**Required action**
Begin with the line that holds "destruct (Z.gtb_spec value". Output it and all remaining lines of the material, verbatim, ending with the last.
■ ■ ■
(** X15.  On a negative value that passes the two checks, the loop of [int2BCD]
    never ends: no amount of fuel gives a result. *)
Theorem int2BCD_negative_never_returns (fuel : nat) (value length : Z) :
  value < 0 -> length <= 4 -> int2BCD fuel value length = None.
Proof.
  intros Hneg Hlen. unfold int2BCD.
  destruct (Z.gtb_spec length 4) as [|_]; [lia|].
  assert (0 <= 10 ^ (length * 2)) by (apply Z.pow_nonneg; lia).
  destruct (Z.gtb_spec value (10 ^ (length * 2) - 1)) as [|_]; [lia|].
  now rewrite int2BCD_loop_negative.
Qed.

Lemma int2BCD_negative_never_returns_witness : int2BCD 1000 (-1) 1 = None.
Proof. apply int2BCD_negative_never_returns; [reflexivity|discriminate]. Defined.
■ ■ ■
**Output of the exercise**
  destruct (Z.gtb_spec value (10 ^ (length * 2) - 1)) as [|_]; [lia|].
  now rewrite int2BCD_loop_negative.
Qed.

Lemma int2BCD_negative_never_returns_witness : int2BCD 1000 (-1) 1 = None.
Proof. apply int2BCD_negative_never_returns; [reflexivity|discriminate]. Defined.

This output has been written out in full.